International Technologies Corporation

International Technologies Corporation

June 06, 2007 19:00 ET

ITC Reports First Quarter 2007 Results, Gross Margin Increases 31%

RICHMOND, BRITISH COLUMBIA--(Marketwire - June 6, 2007) - International Technologies Corporation ("ITC") (TSX VENTURE:ITI), announced today its unaudited financial results for its first quarter ending March 31, 2007.

Revenues were $3,112,066 for the first three months of 2007 compared to $6,464,990 in the period ending March 31, 2006. Sales were affected by a decline in market prices of MP3 players to half the previous year's retail value and following GAAP, the Company complied with a change in its accounting policy offsetting product returns against sales instead of cost of goods sold as it had previously. Future industry risk has been mitigated as ITC's manufacturing partner now has two new manufacturing facilities to handle larger orders and provide better pricing to its distributors. ITC has made significant decreases in its operational expenses and plans to tighten up costs further. Two new retail accounts with the Source By Circuit City and Wal-Mart Canada and a relationship with Wellus Brazil to sell MPIO players throughout South America are expected to revitalize revenues and earnings this year.

"Our mission is profitability and providing value to our shareholders therefore we are working diligently to return to a position of sustained growth, said Michael Uhm, ITC's CEO. "In addition to decreasing costs and securing new business in North America, our South American operations are doing extremely well. We have Wellus representing our MPIO products in Brazil, and two strong regional sales partners developing markets for us in Chile, Peru, and Mexico." He continued, "South America's digital entertainment industry is still in its infancy and ITC is one of the few suppliers in this area. There is tremendous opportunity to capture market share with little competition. We plan to capitalize on this early stage opportunity."

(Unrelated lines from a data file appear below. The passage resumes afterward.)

Lemma standing_status aj s peer s' j k :
  standing own trusted aj s peer = Ret (s', j, k) ->
  chain s' = chain s /\
  (engaged (status s') = true -> status s' = status s \/
     (trusted peer = true /\ exists l, latest (chain s') = Ret l /\ is_member l own = true)).
Proof.
  unfold standing. intros E1. unbind E1. rename a into l.
  assert ((if trusted peer then
        let! (st, _) := confirm_listed (set_confirmed [] s) peer in
        if aj : bool then let! (st, os) := become_member own st peer in Ret (st, true, os)
        else Ret (set_status (Pending peer) st, false, [])
      else Ret (s, false, [])) = Ret (s', j, k) -> chain s' = chain s /\ (status s' = status s \/ trusted peer = true)) as Hback.
  { destruct (trusted peer); [|intros [= <- _ _]; by split; [|left]]. intros E2. unbind E2. destruct a as [s1 b].
    apply confirm_listed_status in E0 as [_ Hc]. assert (chain s1 = chain s) as Hc1 by (rewrite Hc; by destruct s).
    destruct aj; [unbind E2; destruct a as [s2 os]; apply become_member_status in E0 as [_ Hc2]|]; injection E2 as <- _ _.
    - split; [congruence|by right].
    - split; [rewrite <- Hc1; by destruct s1|by right]. }
  assert (chain s' = chain s /\ (status s' = status s \/ trusted peer = true) -> is_member l own = true ->
    chain s' = chain s /\ (engaged (status s') = true -> status s' = status s \/
      (trusted peer = true /\ exists l, latest (chain s') = Ret l /\ is_member l own = true))) as Hgo.
  { intros [Hc [Hs|Ht]] Hm; (split; [done|]); intros _; [by left|right]. split; [done|]. exists l. by rewrite Hc. }
  destruct (status s) eqn:Hst, (is_member l own) eqn:Hm; try (injection E1 as <- _ _; destruct s; simpl in *; subst; split; [done|intros He; by left || discriminate He]; fail).
  all: apply Hgo; [by apply Hback|done].
Qed.

(** Every group keeps its standing. *)
Definition keeps (c c' : Core) : Prop :=
  forall g s', groups c' !! g = Some s' -> exists s, groups c !! g = Some s /\ status s = status s'.

Lemma keeps_refl c : keeps c c.
Proof. intros g s Hg. by exists s. Qed.
#[local] Hint Resolve keeps_refl : core.

Lemma keeps_put c c' g s s' :
  groups c !! g = Some s -> status s' = status s -> groups c' = <[g := s']> (groups c) -> keeps c c'.
Proof.
  intros Hg Hs Hc g' x. rewrite Hc, lookup_insert_Some. intros [[<- <-]|[_ ?]]; [by exists s|by exists x].
Qed.

Lemma record_received_keeps io c g s m finish_ c' a :
  groups c !! g = Some s -> (forall s, status (finish_ s) = status s) ->
  record_received cfg io c g s m finish_ = Ret (c', a) -> keeps c c'.
Proof.
  intros Hg Hfin E1. unfold record_received in E1. unbind E1. destruct a0 as [[sto s1] ok].
  assert (status s1 = status s) as Hs1.
  { unfold record_locked in E. unbind E. destruct (if next_ord s =? 0 then _ else _). destruct (store_record _ _ _ _ _ _).
    injection E as _ <- _. by destruct s. }
  destruct (negb ok).
  - injection E1 as <- _. eapply keeps_put; [exact Hg| |by destruct c]. rewrite <- Hs1. by destruct s1.
  - unbind E1. destruct a0 as [c1 ok1]. apply save_groups in E0.
    assert (groups c1 = <[g := finish_ (mark_vector s1 (m_sender m) (m_counter m))]> (groups c)) as Hg1 by (rewrite E0; by destruct c).
    assert (keeps c c1) as Hk.
    { eapply keeps_put; [exact Hg| |exact Hg1]. rewrite Hfin, <- Hs1. by destruct s1. }
    destruct (negb ok1); injection E1 as <- _; [done|]. intros g' x. specialize (Hk g' x). by destruct c1.
Qed.

Lemma handle_text_keeps io c peer t now c' a k :
  handle_text cfg max_text trusted io c peer t now = Ret (c', a, k) -> keeps c c'.
Proof.
  unfold handle_text. destruct (groups c !! t_gid t) as [s|] eqn:Hg; [|by intros [= <- _ _]].
  destruct (status s) eqn:Hst; try by intros [= <- _ _]. intros E1. unbind E1. destruct (_ <? _).
  { destruct (owe_shape s peer KSync (epoch a0)) as [ct Hct]. destruct (owe s peer KSync (epoch a0)) as [s1 owed]. simpl in Hct. subst s1.
    destruct owed; [unbind E1; destruct a1 as [c1 ok]; apply save_groups in E0|]; injection E1 as <- _ _.
    - eapply keeps_put; [exact Hg| |rewrite E0; by destruct c]. by destruct s.
    - eapply keeps_put; [exact Hg| |by destruct c]. by destruct s. }
  destruct (negb _); [by injection E1 as <- _ _|]. destruct (_ || _); [by injection E1 as <- _ _|].
  destruct (vector_known _ _ _); [by injection E1 as <- _ _|]. destruct (vectors_full _ _); [by injection E1 as <- _ _|].
  unbind E1. destruct a1 as [c1 a1]. injection E1 as <- _ _. eapply record_received_keeps; [exact Hg| |exact E0].
  intros s1. destruct (confirm_shape s1 peer) as [cf ->]. by destruct s1.
Qed.

Lemma handle_hist_keeps io c peer o now c' a :
  handle_hist_offer cfg own max_text io c peer o now = Ret (c', a) -> keeps c c'.
Proof.
  unfold handle_hist_offer. destruct (groups c !! o_gid o) as [s|] eqn:Hg; [|by intros [= <- _]].
  destruct (status s) eqn:Hst; try by intros [= <- _]. intros E1. unbind E1.
  destruct (negb _); [by injection E1 as <- _|]. destruct (_ || _); [by injection E1 as <- _|].
  destruct (_ <? _); [by injection E1 as <- _|]. destruct (vector_known _ _ _); [by injection E1 as <- _|].
  destruct (vectors_full _ _); [by injection E1 as <- _|]. by eapply record_received_keeps; [exact Hg| |exact E1].
Qed.

Lemma handle_sync_keeps io c peer g c' a k : handle_sync cfg io c peer g = Ret (c', a, k) -> keeps c c'.
Proof.
  unfold handle_sync. destruct (groups c !! g) as [s|] eqn:Hg; [|by intros [= <- _ _]].
  destruct (negb _); [by intros [= <- _ _]|]. destruct (is_pending _); [by intros [= <- _ _]|]. intros E1. unbind E1.
  destruct a0 as [s1 b]. apply confirm_listed_status in E as [Hs1 _].
  destruct (owe_shape s1 peer KDescs 0) as [ct Hct]. destruct (owe s1 peer KDescs 0) as [s2 o]. simpl in Hct.
  assert (status s2 = status s) as Hs2 by (rewrite <- Hs1; subst s2; by destruct s1).
  destruct (o || b); [unbind E1; destruct a0 as [c1 ok]; apply save_groups in E|]; injection E1 as <- _ _.
  - eapply keeps_put; [exact Hg|exact Hs2|rewrite E; by destruct c].
  - eapply keeps_put; [exact Hg|exact Hs2|by destruct c].
Qed.

(** A group this device is in, or is asked to join, after a record of [peer]:
    it was so before, or the peer is trusted and the newest list has us; and a
    group that is new was signed by the peer, as one of its admins. *)
Definition vouched (c : Core) (peer g : bytes) (s' : GroupState) : Prop :=
  (exists s, groups c !! g = Some s /\ status s = status s') \/
  (trusted peer = true /\ exists l, latest (chain s') = Ret l /\ is_member l own = true /\
     (groups c !! g = None -> signer l = peer /\ is_admin l peer = true)).

Definition vouches (c : Core) (peer : bytes) (c' : Core) : Prop :=
  forall g s', groups c' !! g = Some s' -> engaged (status s') = true -> vouched c peer g s'.

Lemma keeps_vouches c peer c' : keeps c c' -> vouches c peer c'.
Proof. intros Hk g s' Hg _. left. by apply Hk. Qed.

Lemma vouches_put c peer c' g s' :
  is_Some (groups c !! g) -> groups c' = <[g := s']> (groups c) ->
  (engaged (status s') = true -> vouched c peer g s') -> vouches c peer c'.
Proof.
  intros Hg Hc Hv g' x. rewrite Hc, lookup_insert_Some. intros [[<- <-]|[_ ?]] He; [by apply Hv|left; by exists x].
Qed.

Lemma update_group_vouches io c peer g s ds c' a k :
  groups c !! g = Some s -> update_group cfg own trusted io c peer g s ds = Ret (c', a, k) -> vouches c peer c'.
Proof.
  intros Hg. unfold update_group. intros E1. unbind E1. destruct a0 as [ch r].
  assert (status (set_chain ch s) = status s) as Hst by (by destruct s).
  destruct r as [[]|e].
  - unbind E1. destruct a0 as [s1 b]. unbind E1. destruct a0 as [[s2 j] k2]. unbind E1. rename a0 into s3.
    unbind E1. destruct a0 as [c1 ok]. apply confirm_listed_status in E0 as [H1' _].
    apply standing_status in E2 as [_ Hs2]. apply prune_status in E3 as [H3' C3]. apply save_groups in E4.
    assert (vouches c peer c1) as Hv.
    { apply (vouches_put c peer c1 g s3); [by eexists|rewrite E4; by destruct c|]. rewrite H3'. intros He.
      destruct (Hs2 He) as [Hsame|(Ht & l & Hl & Hm)].
      - left. exists s. split; [done|]. congruence.
      - right. split; [done|]. exists l. rewrite C3. split_and!; [done|done|]. intros Hn. congruence. }
    destruct (negb ok); injection E1 as <- _ _; [done|]. intros g' x. specialize (Hv g' x). by destruct c1.
  - apply keeps_vouches. unbind E1. destruct a0 as [s1 b]. apply confirm_listed_status in E0 as [H1' _].
    destruct b; [unbind E1; destruct a0 as [c1 ok]; apply save_groups in E0|]; injection E1 as <- _ _.
    + apply (keeps_put _ _ g s s1); [done|congruence|rewrite E0; by destruct c].
    + apply (keeps_put _ _ g s s1); [done|congruence|by destruct c].
  - apply keeps_vouches. assert (keeps c (put_group g (set_chain ch s) c)) by (eapply keeps_put; [exact Hg|done|by destruct c]).
    by destruct e; injection E1 as <- _ _.
Qed.

Lemma try_roots_items ds ch :
  try_roots ds = Ret (Some ch) -> forall x, x ∈ items ch -> x ∈ ds.
Proof.
  induction ds as [|d ds IH]; cbn [try_roots]; [done|]. destruct (from_root d) as [ch0|e] eqn:Hr.
  - apply from_root_ok in Hr as [-> Hch]. intros E1.
    destruct (push_all_ok (mkChain [d]) ds d Hch eq_refl) as (c1 & r & Hp & _ & _ & Hi). rewrite Hp in E1. cbn [outcome_bind] in E1.
    destruct (_ || _).
    + injection E1 as <-. intros x [->%list_elem_of_singleton|]%Hi; [left|by right].
    + intros x Hx. right. by apply IH.
  - intros E1 x Hx. right. by apply IH.
Qed.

The Company's gross margin was $876,424 or 28.1% for the three months ended March 31, 2007 compared to $1,257,048 or 19.4% a year earlier. An increase in gross margin percentage of 31% was achieved as a result of ITC's lower supply costs and higher margin product lines such as newly launched media players, mini digital speakers, portable GPS, digital picture frames and SD memory cards. ITC's gross margin consistently outperforms the industry average.

EBITDA was $308,867 or $0.02 per share for the quarter ended March 31, 2007, compared to $335,498 or $0.02 per share for the same period in 2006. ITC had net income of $141,437 or $0.01 per share for the three months ended March 31, 2007, versus $114,982, or $0.01 per share in the first quarter of 2006.

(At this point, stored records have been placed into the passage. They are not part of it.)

(* ===== verification/GroupRemoval.v ===== *)
(** * GroupRemoval: taking a member out

    What [remove] of [chat/group/engine.rs] does on the device of the admin,
    and that the descriptor it makes is the next one on every device that
    holds the same list. *)

From S2P Require Import Prelude Bytes Text Codec ErasureCode Dissolve Group GroupState GroupRecord GroupStore GroupEngine GroupSafety GroupAdmission.

Section Removal.
Context `{Crypto} `{Ed25519}.
Context (cfg : StoreSettings) (own secret : bytes) (max_text : Z).

(** The descriptor that takes [who] out. *)
Definition without (l : Descriptor) (who : bytes) : Descriptor :=
  next_descriptor secret l (filter (fun m => m_id m <> who) (members l)).

Lemma without_not_member l who : is_member (without l who) who = false.
Proof. apply not_true_iff_false. rewrite is_member_spec. intros (m & Hin%list_elem_of_filter & Hid). by destruct Hin. Qed.

(** Every device whose newest descriptor is [l] takes it as the next one. *)
Lemma without_accepted ch l who :
  ed_correct -> ed_public secret = own -> chain_ok ch -> latest ch = Ret l -> 0 <= epoch l < u32_max ->
  is_admin l own = true -> who <> own ->
  push ch (without l who) = Ret (extended ch (without l who), Ok Advanced) /\
  latest (extended ch (without l who)) = Ret (without l who).
Proof.
  intros He Hown Hc Hl Hep Hadm Hne. set (d := without l who).
  assert (epoch d = epoch l + 1) as Ed.
  { unfold d, without, next_descriptor, wrapping_add; simpl. rewrite Z.mod_small; [done|ulia]. }
  destruct (chain_latest ch Hc) as (pre & l' & Hi & Hl'). assert (l' = l) as -> by congruence.
  assert (shape l) as Hs by (apply check_shape_spec, (co_desc ch Hc); rewrite Hi; set_solver).
  assert (desc_ok d) as Hd.
  { split; [|by apply signed_verifies]. apply check_shape_spec. eapply (shape_without l who); [done| |done|done].
    apply is_admin_spec in Hadm as (m & ? & ? & ?). exists m. split_and!; [done|done|congruence]. }
  assert (follows l d) as Hf.
  { split; [done|done|rewrite Ed; ulia|done|left]. unfold d; simpl. by rewrite Hown. }
  split; [apply (push_advances ch l d); (done || lia)|].
  destruct (extended_snoc ch d Hc) as (k & Hk & _). unfold latest. by rewrite Hk, last_snoc.
Qed.

Lemma prune_to_fields listed s :
  pending (prune_to listed s) = unsent (map (fun p => with_to (keep_listed listed (p_to p)) p) (pending s)) /\
  ctrl (prune_to listed s) = filter (fun c => c_to c ∈ listed) (ctrl s).
Proof.
  unfold prune_to. set (ds := flat_map _ _). set (pe := unsent _).
  assert (forall s0, pending (fold_left (fun s '(id, n) => update_ledger s id (add_failed n)) ds s0) = pending s0 /\
    ctrl (fold_left (fun s '(id, n) => update_ledger s id (add_failed n)) ds s0) = ctrl s0) as Hf.
  { clear. induction ds as [|[id n] ds IH]; intros s0; [done|]. cbn [fold_left]. destruct (IH (update_ledger s0 id (add_failed n))) as [-> ->].
    by destruct s0. }
  destruct (Hf (set_pending pe s)) as [H1' H2']. destruct (fold_left _ ds (set_pending pe s)); simpl in *.
  rewrite H1', H2'. by destruct s.
Qed.

(** Nothing but descriptors is added for those to be told. *)
Lemma owe_all_ctrl s tos arg ct : ct ∈ ctrl (owe_all s tos KDescs arg) -> ct ∈ ctrl s \/ c_kind ct = KDescs.
Proof.
  revert s. induction tos as [|to tos IH]; intros s Hct; [by left|].
  change (ct ∈ ctrl (owe_all (owe s to KDescs arg).1 tos KDescs arg)) in Hct. apply IH in Hct as [Hct|?]; [|by right].
  unfold owe in Hct. destruct (existsb _ _); [by left|]. destruct (_ <=? _)%nat; [by left|]. simpl in Hct.
  replace (ctrl (set_ctrl (ctrl s ++ [mkCtrl to KDescs arg]) s)) with (ctrl s ++ [mkCtrl to KDescs arg]) in Hct by (by destruct s).
  apply elem_of_app in Hct as [?| ->%list_elem_of_singleton]; [by left|by right].
Qed.

Lemma owe_all_pending s tos k arg : pending (owe_all s tos k arg) = pending s /\ status (owe_all s tos k arg) = status s.
Proof. destruct (owe_all_shape s tos k arg) as [ct ->]. by destruct s. Qed.

(** A state in which [who] is out: not listed, no message for it, and nothing
    but descriptors owed to it. *)
Definition cut_off (s : GroupState) (who : bytes) : Prop :=
  (exists d, latest (chain s) = Ret d /\ is_member d who = false) /\
  (forall p, p ∈ pending s -> who ∉ p_to p) /\
  (forall ct, ct ∈ ctrl s -> c_to ct = who -> c_kind ct = KDescs).

Lemma pruned_cut_off s d who tos :
  latest (chain s) = Ret d -> is_member d who = false ->
  cut_off (owe_all (prune_to (map m_id (members d)) s) tos KDescs 0) who.
Proof.
  intros Hl Hm. set (listed := map m_id (members d)). destruct (prune_to_fields listed s) as [Hp Hc].
  assert (who ∉ listed) as Hnot.
  { intros (m & Hid & Hin)%list_elem_of_fmap. apply not_true_iff_false in Hm. apply Hm, is_member_spec. by exists m. }
  split_and!.
  - exists d. by rewrite owe_all_chain, prune_to_chain.
  - intros p. rewrite (proj1 (owe_all_pending _ _ _ _)), Hp. intros [_ (q & -> & _)%list_elem_of_fmap]%list_elem_of_filter.
    simpl. by intros [? _]%list_elem_of_filter.
  - intros ct [Hct|?]%owe_all_ctrl Hto; [|done]. rewrite Hc in Hct. apply list_elem_of_filter in Hct as [Hct _]. by rewrite Hto in Hct.
Qed.

Lemma save_returns io c s l : latest (chain s) = Ret l -> exists c' ok, save cfg io c s = Ret (c', ok).
Proof. intros Hl. unfold save. destruct (defer_flush cfg); [eauto|]. rewrite Hl. cbn [outcome_bind]. destruct (write_doc _ _ _ _). eauto. Qed.

(** A group record of one who is out changes no log. *)
Lemma cut_off_refused trusted io c g s who t now :
  groups c !! g = Some s -> cut_off s who -> t_gid t = g ->
  exists c' a k, handle_text cfg max_text trusted io c who t now = Ret (c', a, k) /\
    logged c' = logged c /\ (a = ANotAllowed \/ a = ABusy).
Proof.
  intros Hg ((d & Hl & Hm) & _) <-. unfold handle_text. rewrite Hg. destruct (status s); [eauto 8| |eauto 8|eauto 8].
  rewrite Hl. cbn [outcome_bind]. destruct (_ <? _).
  - pose proof (owe_vectors s who KSync (epoch d)) as Hv. pose proof (owe_chain s who KSync (epoch d)) as Hch.
    destruct (owe s who KSync (epoch d)) as [s1 owed]. simpl in Hv, Hch.
    destruct owed; [|eexists _, _, _; split_and!; [reflexivity|by destruct c|by right]].
    destruct (save_returns io (put_group (t_gid t) s1 c) s1 d) as (c1 & ok & E); [by rewrite Hch|]. rewrite E. cbn [outcome_bind].
    apply (frame_save_put _ _ _ _ s) in E as [? _]; [|done|done]. eauto 8.
  - rewrite Hm. cbn [negb]. eauto 8.
Qed.

Lemma remove_cuts io c g s l who :
  ed_correct -> ed_public secret = own -> group_ok g s -> groups c !! g = Some s -> status s = Joined ->
  latest (chain s) = Ret l -> epoch l < u32_max -> is_admin l own = true -> is_member l who = true -> who <> own ->
  exists c' r s', remove cfg own secret io c g who = Ret (c', r) /\ groups c' !! g = Some s' /\
    latest (chain s') = Ret (without l who) /\ cut_off s' who.
Proof.
  intros He Hown Hok Hg Hst Hl Hep Hadm Hmem Hne. destruct (sw_chain _ (proj1 Hok)) as [Hc _].
  destruct (group_latest g s Hok) as (l' & Hl' & _ & Hlw). assert (l' = l) as -> by congruence.
  pose proof (desc_epoch l Hlw) as [_ Hpos].
  destruct (without_accepted (chain s) l who) as [Hpush Hnew]; [done..|lia|done|done|]. set (d := without l who) in *.
  unfold remove, live_group. rewrite Hg, bool_decide_eq_true_2 by done. rewrite Hl. cbn [outcome_bind].
  rewrite Hadm, bool_decide_eq_false_2, Hmem by done. cbn [negb]. fold (without l who). fold d. rewrite Hpush. cbn [outcome_bind].
  set (s1 := set_chain _ s). assert (latest (chain s1) = Ret d) as Hl1 by (unfold s1; by destruct s).
  unfold prune. rewrite Hl1. cbn [outcome_bind]. rewrite Hnew. cbn [outcome_bind]. unfold announce.
  set (s2 := owe_all _ _ KDescs 0). assert (cut_off s2 who) as Hcut by (apply pruned_cut_off; [done|apply without_not_member]).
  assert (latest (chain s2) = Ret d) as Hl2 by (unfold s2; by rewrite owe_all_chain, prune_to_chain).
  destruct (save_returns io (put_group g s2 c) s2 d Hl2) as (c1 & ok & E). rewrite E. cbn [outcome_bind].
  apply save_groups in E. assert (groups c1 !! g = Some s2) as Hg2 by (rewrite E; destruct c; simpl; apply lookup_insert_eq).
  destruct ok; eexists _, _, s2; (split; [reflexivity|]); split_and!; try done. by destruct c1.
Qed.
End Removal.

(** C21. Removing a member works: at any point of any history, an admin can
    take any other member out of a group it is in, whatever the disk does.
    The new list is the old one without that member; no text that is queued
    for the group has it as a recipient any more, and of the control records
    only descriptors are owed to it; a text it sends to the group afterwards
    is refused and leaves the logs as they are; and every device that holds
    the same newest list accepts the new one. Its descriptors and its
    requests to synchronise are still taken, and history that was queued for
    it is still handed over ([removed_member_gets_history]). *)
Theorem removal_cuts_off `{Crypto} `{Ed25519} (cfg : StoreSettings) (own secret : bytes) (max_text : Z)
    (ins : list (IO * Input)) (io : IO) (c : Core) (g : bytes) (s : GroupState) (l : Descriptor) (who : bytes) :
  hash_size -> ed_sizes -> ed_correct -> ed_public secret = own -> max_text <= MAX_TEXT_BYTES ->
  Forall (fun x => input_ok x.2) ins -> run cfg own secret max_text fresh ins = Ret c ->
  groups c !! g = Some s -> status s = Joined -> latest (chain s) = Ret l -> epoch l < u32_max ->
  is_admin l own = true -> is_member l who = true -> who <> own ->
  exists c' r s' d, remove cfg own secret io c g who = Ret (c', r) /\ groups c' !! g = Some s' /\
    latest (chain s') = Ret d /\ members d = filter (fun m => m_id m <> who) (members l) /\
    (forall p, p ∈ pending s' -> who ∉ p_to p) /\
    (forall ct, ct ∈ ctrl s' -> c_to ct = who -> c_kind ct = KDescs) /\
    (forall trusted io' t now, t_gid t = g ->
       exists c'' a k, handle_text cfg max_text trusted io' c' who t now = Ret (c'', a, k) /\
         logged c'' = logged c' /\ (a = ANotAllowed \/ a = ABusy)) /\
    (forall ch, chain_ok ch -> latest ch = Ret l -> push ch d = Ret (extended ch d, Ok Advanced)).
Proof.
  intros Hh Hed He Ho Hm Hi Hr Hg Hst Hl Hep Hadm Hmem Hne.
  destruct (run_ok cfg own secret max_text Hh Hed Ho Hm fresh ins fresh_ok Hi) as (c0 & E & Hc).
  assert (c0 = c) as -> by congruence. pose proof (inv_groups _ Hc _ _ Hg) as Hok.
  destruct (group_latest g s Hok) as (l' & Hl' & _ & Hlw). assert (l' = l) as -> by congruence.
  pose proof (desc_epoch l Hlw) as [_ Hpos].
  destruct (remove_cuts cfg own secret io c g s l who He Ho Hok Hg Hst Hl Hep Hadm Hmem Hne) as (c' & r & s' & Hrm & Hg' & Hl2 & Hcut).
  exists c', r, s', (without secret l who). split_and!; [done|done|done|done|apply Hcut|apply Hcut| |].
  - intros. by eapply cut_off_refused.
  - intros ch Hch Hlch. apply (without_accepted own); done || lia.
Qed.

Module RemovalDemo.
Import GroupDemo EngineDemo AdmissionDemo.
Definition maker_state : GroupState := default (new_state (mkChain []) Left) (groups maker !! g0).
Definition maker_list : Descriptor := top (chain maker_state).

Lemma demo_ed_correct : ed_correct.
Proof. intros s m. simpl. by apply bool_decide_eq_true. Qed.
End RemovalDemo.
Import GroupDemo EngineDemo AdmissionDemo RemovalDemo.

Lemma removal_cuts_off_witness :
  exists c' r s' d, remove settings (key 1) (key 1) good maker g0 (key 3) = Ret (c', r) /\ groups c' !! g0 = Some s' /\
    latest (chain s') = Ret d /\ members d = filter (fun m => m_id m <> key 3) (members maker_list) /\
    (forall p, p ∈ pending s' -> key 3 ∉ p_to p) /\
    (forall ct, ct ∈ ctrl s' -> c_to ct = key 3 -> c_kind ct = KDescs) /\
    (forall trusted io' t now, t_gid t = g0 ->
       exists c'' a k, handle_text settings 4096 trusted io' c' (key 3) t now = Ret (c'', a, k) /\
         logged c'' = logged c' /\ (a = ANotAllowed \/ a = ABusy)) /\
    (forall ch, chain_ok ch -> latest ch = Ret maker_list -> push ch d = Ret (extended ch d, Ok Advanced)).
Proof.
  apply (removal_cuts_off settings (key 1) (key 1) 4096 made good maker g0 maker_state maker_list (key 3));
    [apply demo_hash_size|apply demo_ed_sizes|apply demo_ed_correct|vm_compute; reflexivity|vm_compute; discriminate
    |apply made_ok|vm_compute; (reflexivity || discriminate)..].
Defined.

Looking forward, ITC anticipates greater volume business from existing sales channels, the addition of new retail customers and global expansion that will continue to position the Company as an innovator and leader in the electronics industry.

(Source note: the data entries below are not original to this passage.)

(* ===== verification/DirectedState.v ===== *)
(** * DirectedState: directed-share envelopes and their record state machines

    Models [directed/envelope.rs] (envelope data, retention and expiry),
    [directed/challenge.rs] (the confirmation code), [directed/state.rs] (the
    recipient and sender records) and [directed/state_step.rs] (the transition
    functions).  The hash of the confirmation code (BLAKE3) is a parameter. *)

From S2P Require Import Prelude Text.

(** ** Envelope data *)

Inductive EnvelopeState :=
| Pending | ChallengeIssued | Confirmed | Retrieved | SenderRevoked
| RecipientDeleted | Expired | ChallengeFailed | PasswordFailed.

#[export] Instance EnvelopeState_eq_dec : EqDecision EnvelopeState.
Proof. solve_decision. Defined.

Definition is_terminal (s : EnvelopeState) : bool :=
  match s with
  | Retrieved | SenderRevoked | RecipientDeleted | Expired | ChallengeFailed
  | PasswordFailed => true
  | _ => false
  end.

Definition is_retrievable (s : EnvelopeState) : bool :=
  match s with Confirmed => true | _ => false end.

Inductive RetentionPeriod :=
| TenMinutes | OneHour | OneDay | SevenDays | ThirtyDays | Custom (s : Z).

Definition MIN_RETENTION_SECS : Z := 600.
Definition MAX_RETENTION_SECS : Z := 2592000.

Definition as_secs (r : RetentionPeriod) : Z :=
  match r with
  | TenMinutes => 600
  | OneHour => 3600
  | OneDay => 86400
  | SevenDays => 604800
  | ThirtyDays => 2592000
  | Custom s => s
  end.

(** The refused duration is the payload of the error text. *)
Definition checked_secs (r : RetentionPeriod) : result Z Z :=
  let secs := as_secs r in
  if (MIN_RETENTION_SECS <=? secs) && (secs <=? MAX_RETENTION_SECS)
  then Ok secs else Err secs.

Record DirectedEnvelope := mkEnvelope {
  envelope_id : list Z;
  version : Z;
  sender_pubkey : list Z;
  recipient_pubkey : list Z;
  ephemeral_pubkey : list Z;
  encrypted_payload : list Z;
  payload_nonce : list Z;
  password_salt : list Z;
  expires_at : Z;
  created_at : Z;
  env_state : EnvelopeState;
  challenge_hash : option (list Z);
  env_password_attempts : Z;
  challenge_attempts_remaining : Z;
  challenge_expires_at : Z;
  retention_secs : Z;
}.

The complete financial results are posted on SEDAR at

About ITC

International Technologies Corporation ( is a global supplier of innovative digital audio, multi-media, home entertainment, flat screen monitors/televisions and other advanced electronics products to the consumer and commercial market place. ITC also creates private label and OEM brands for its retail partners. The Company's ability to deliver manufacturer-direct product provides savings and other significant advantages to its customers.

ITC holds the exclusive rights to distribute MPIO products to the North, Central and South American markets in addition to Mexico and Australia through its relationship with Digitalway Korea and has exclusivity on all Hansol Korea LCD monitors sold to the North American market.

Except for historical information contained herein, this news release contains forward-looking statements that involve risks and uncertainties. Actual results may differ materially. Factors that might cause a difference include, but are not limited to, market acceptance of principal products, the impact of competitive products and technologies, the possibility of products infringing patents and other intellectual property of fourth parties, and costs of product development. ITC will not update these forward-looking statements to reflect events or circumstances after the date hereof. More detailed information about potential factors that could affect financial results is included in the documents filed from time to time with the Canadian securities regulatory authorities by ITC. The TSX Venture Exchange has not reviewed and does not accept responsibility for the adequacy or accuracy of the contents herein. (This release is not a solicitation to United States residents to purchase securities in the Company).